VARIOUS governments and donor-funded programmes of intervention embarked upon by successive political administrations to narrow the socio-economic gap between the south and the dry, savannah north of the country have been fraught with difficulties that have limited their success or led to their failure to achieve their objectives.
The majority of the people of the north of the country are engaged in agriculture. These programmes of intervention were therefore intended to support agriculture as a way of raising incomes and improving the quality of life of the people of the north of the country.
The Upper Regional Agricultural Development Programme (URADEP) and the Northern Region Integrated Programme (NORIP) launched in the 1970s, had the ultimate objective of improving agricultural production by initiating various integrated rural development schemes in the two regions.
The Farmers’ Services Company (FASCOM) was set up as a commercial wing of URADEP to provide fertilizers, mechanized field services, farm tools and other inputs to farmers at designated service centres.
A compulsory 2.5 per cent mark-up on all goods and services sold at the farmers was charged and the levy held as shares by the BOG in trust for the farmers so that the farmers would own the company to make URADEP self-sustaining.
Poor management however led to the collapse of all these laudable initiatives to improve upon the lives of the people of the north and limit the migration of young people from the north to the south in pursuit of non-existent employment.
Between the collapse of these and other government- and donor-funded programmes of socio-economic intervention in the north, and the launch of the Savannah Accelerated Development Agency (SADA), no programmes had been embarked upon on a major scale to bridge the development gap.
SADA’s mandate is to coordinate a comprehensive development agenda for the Northern, Upper East and Upper West regions and promote the sustainable socio-economic development of the three regions, through afforestation to reverse the destructive impact of the encroachment of the Sahel and effects of climate change, and various other agriculture-based schemes to improve the livelihood of the people of northern Ghana.
Unfortunately, only a few years into SADA, the latest attempt to implement another national programme of accelerated development has run up against problems related to allegations of inefficient programme management, corruption and failure to achieve the objectives of various schemes in which substantial investments have been made.
These challenges have seen SADA caught up as much in the uphill task of ensuring the success of the programme as in political intrigue as political forces seek to use the weaknesses inherent in the programme to their advantage.
We at THE GENERAL TELEGRAPH believe it is not the feasibility of this latest programme of socio-economic intervention in the north of the country that is in doubt but the ability of the agency to ensure competent, efficient, transparent and accountable management is rather the challenge.

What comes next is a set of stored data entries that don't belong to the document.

(** [os.Stat] reports that the user has no cookie database. *)
Definition user_cookies_absent (w : World) : bool :=
  negb (stat_fault user_cookies_path) &&
  negb (is_file w user_cookies_path || is_dir w user_cookies_path).

(** The provisioning step of the isolated launch: the two statements of
    [NewChromeBrowser] that prepare the automation profile. *)
Definition provision : M unit :=
  userDataDir <- ChromeLaunch.getAutomationChromeDataDir ;;
  ChromeLaunch.copyUserCookiesToAutomation userDataDir.

(** The launcher of the isolated launch. *)
Definition isolated_launcher (headless : bool) (chromePath : string)
    (userDataDir : path) : Launcher :=
  Set_ "--remote-debugging-port" ["0"]
    (Set_ "--disable-features" ["VizDisplayCompositor"]
       (Set_ "--no-sandbox" []
          (UserDataDir userDataDir
             (Headless headless
                (Bin chromePath launcher_New))))).

(** What follows the launch in [NewChromeBrowser]. *)
Definition after_launch (l : Launcher) (url : Endpoint) : M (option ChromeBrowser) :=
  logrus_Infof "Chrome launched at: %s" ;;
  browser <- MustConnect url ;;
  ChromeLaunch.loadCookiesForBrowser browser ;;
  ret (Some {| browser := browser; launcher := Some l |}).

(** A step that changes nothing but files, directories and the log:
    no directory is removed and [ext] is appended to the log. *)
Definition provisioning_frame (w w1 : World) (ext : list LogEntry) : Prop :=
  procs w1 = procs w ∧ conns w1 = conns w ∧ injected w1 = injected w ∧
  bodies w1 = bodies w ∧ requests w1 = requests w ∧
  dirs w ⊆ dirs w1 ∧
  log w1 = (log w ++ ext)%list.

(** Where [copyUserCookiesToAutomation] of the attaching version looks
    for the user's cookie database: its [getUserChromeDataDir] already
    ends in [Default], and the copy joins [Default/Cookies] once more. *)
Definition attach_user_cookies_path : path :=
  match user_home_dir with
  | Some homeDir =>
      (homeDir ++ ["Library"; "Application Support"; "Google"; "Chrome";
                   "Default"; "Default"; "Cookies"])%list
  | None => ["Default"; "Cookies"]
  end.

(** [os.Create p] can succeed in [w]. *)
Definition can_create (w : World) (p : path) : bool :=
  negb (create_fault p) && negb (is_dir w p) &&
  (bool_decide (parent p = []) || is_dir w (parent p)).

(** The sum of the timeouts of a list of requests. *)
Definition total_timeout (rs : list (string * Z)) : Z :=
  foldr (fun r acc => (snd r + acc)%Z) 0%Z rs.

(** [n] calls of a [Close] method in a row. *)
Fixpoint repeat_close (close : M unit) (n : nat) : M unit :=
  match n with
  | O => ret tt
  | S n => close ;; repeat_close close n
  end.

End Vocabulary.

(** ** Concrete environments, for evaluating the functions *)

Definition w_empty : World := MkWorld ∅ ∅ [] [] [] [] [] [].

Definition chrome_bin : string :=
  "/Applications/Google Chrome.app/Contents/MacOS/Google Chrome".

(** A machine with no Chrome installed, no debugging port open, no
    cookie file, and where nothing else goes wrong. *)
Definition bare_env : Env :=
  {| file_mode := fun _ => None;
     http_get := fun _ => HttpErr;
     rod_connect := fun _ => true;
     launch_ok := fun _ => true;
     set_cookies_ok := fun _ => true;
     user_home_dir := Some ["Users"; "me"];
     cookie_file := CookieMissing;
     json_unmarshal := fun _ => None;
     mkdir_fault := fun _ => false;
     stat_fault := fun _ => false;
     open_fault := fun _ => false;
     create_fault := fun _ => false;
     copy_fault := fun _ => None |}.

Definition with_modes (f : string -> option FileMode) (e : Env) : Env :=
  {| file_mode := f; http_get := @http_get e; rod_connect := @rod_connect e;
     launch_ok := @launch_ok e; set_cookies_ok := @set_cookies_ok e;
     user_home_dir := @user_home_dir e; cookie_file := @cookie_file e;
     json_unmarshal := @json_unmarshal e; mkdir_fault := @mkdir_fault e;
     stat_fault := @stat_fault e; open_fault := @open_fault e;
     create_fault := @create_fault e; copy_fault := @copy_fault e |}.
Definition with_http (f : string -> HttpResult) (e : Env) : Env :=
  {| file_mode := @file_mode e; http_get := f; rod_connect := @rod_connect e;
     launch_ok := @launch_ok e; set_cookies_ok := @set_cookies_ok e;
     user_home_dir := @user_home_dir e; cookie_file := @cookie_file e;
     json_unmarshal := @json_unmarshal e; mkdir_fault := @mkdir_fault e;
     stat_fault := @stat_fault e; open_fault := @open_fault e;
     create_fault := @create_fault e; copy_fault := @copy_fault e |}.
Definition with_cookie_file (c : CookieFile) (e : Env) : Env :=
  {| file_mode := @file_mode e; http_get := @http_get e; rod_connect := @rod_connect e;
     launch_ok := @launch_ok e; set_cookies_ok := @set_cookies_ok e;
     user_home_dir := @user_home_dir e; cookie_file := c;
     json_unmarshal := @json_unmarshal e; mkdir_fault := @mkdir_fault e;
     stat_fault := @stat_fault e; open_fault := @open_fault e;
     create_fault := @create_fault e; copy_fault := @copy_fault e |}.

(** The same machine with Google Chrome installed, mode 0755. *)
Definition chrome_env : Env :=
  with_modes (fun p => if String.eqb p chrome_bin then Some (MkMode false 493) else None)
             bare_env.

(** Only port 9223 answers the version request, with status 200. *)
Definition port9223_env : Env :=
  with_http (fun u => if String.eqb u "http://localhost:9223/json/version"
                      then HttpResp 200 else HttpErr)
            bare_env.

(** The cookie file holds the single byte [{], which is not JSON. *)
Definition malformed_env : Env :=
  with_cookie_file (CookieContent [Byte.x7b]) chrome_env.

Definition user_data : bytes := [Byte.x55; Byte.x53].
Definition auto_data : bytes := [Byte.x41; Byte.x55; Byte.x54; Byte.x4f].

Fortunately, the Ghana Institution of Engineers has brought an encouraging and refreshing perspective to the issue of the challenges facing the programme with its announcement that it will be making the institution’s expertise available to SADA to enhance the success of the programme.
The recently sworn-in President of the Ghana Institution, Magnus Lincoln Quarshie, has rightly pointed out that engineering is crucial for the success of SADA and indeed the development of the country.
THE GENERAL TELEGRAPH thinks the advantages of correcting the key defects in the implementation of SADA and then taking steps to implement the programme more efficiently with its mandate and stated objectives and goals in view, far outweigh whatever benefits there may be in scrapping it.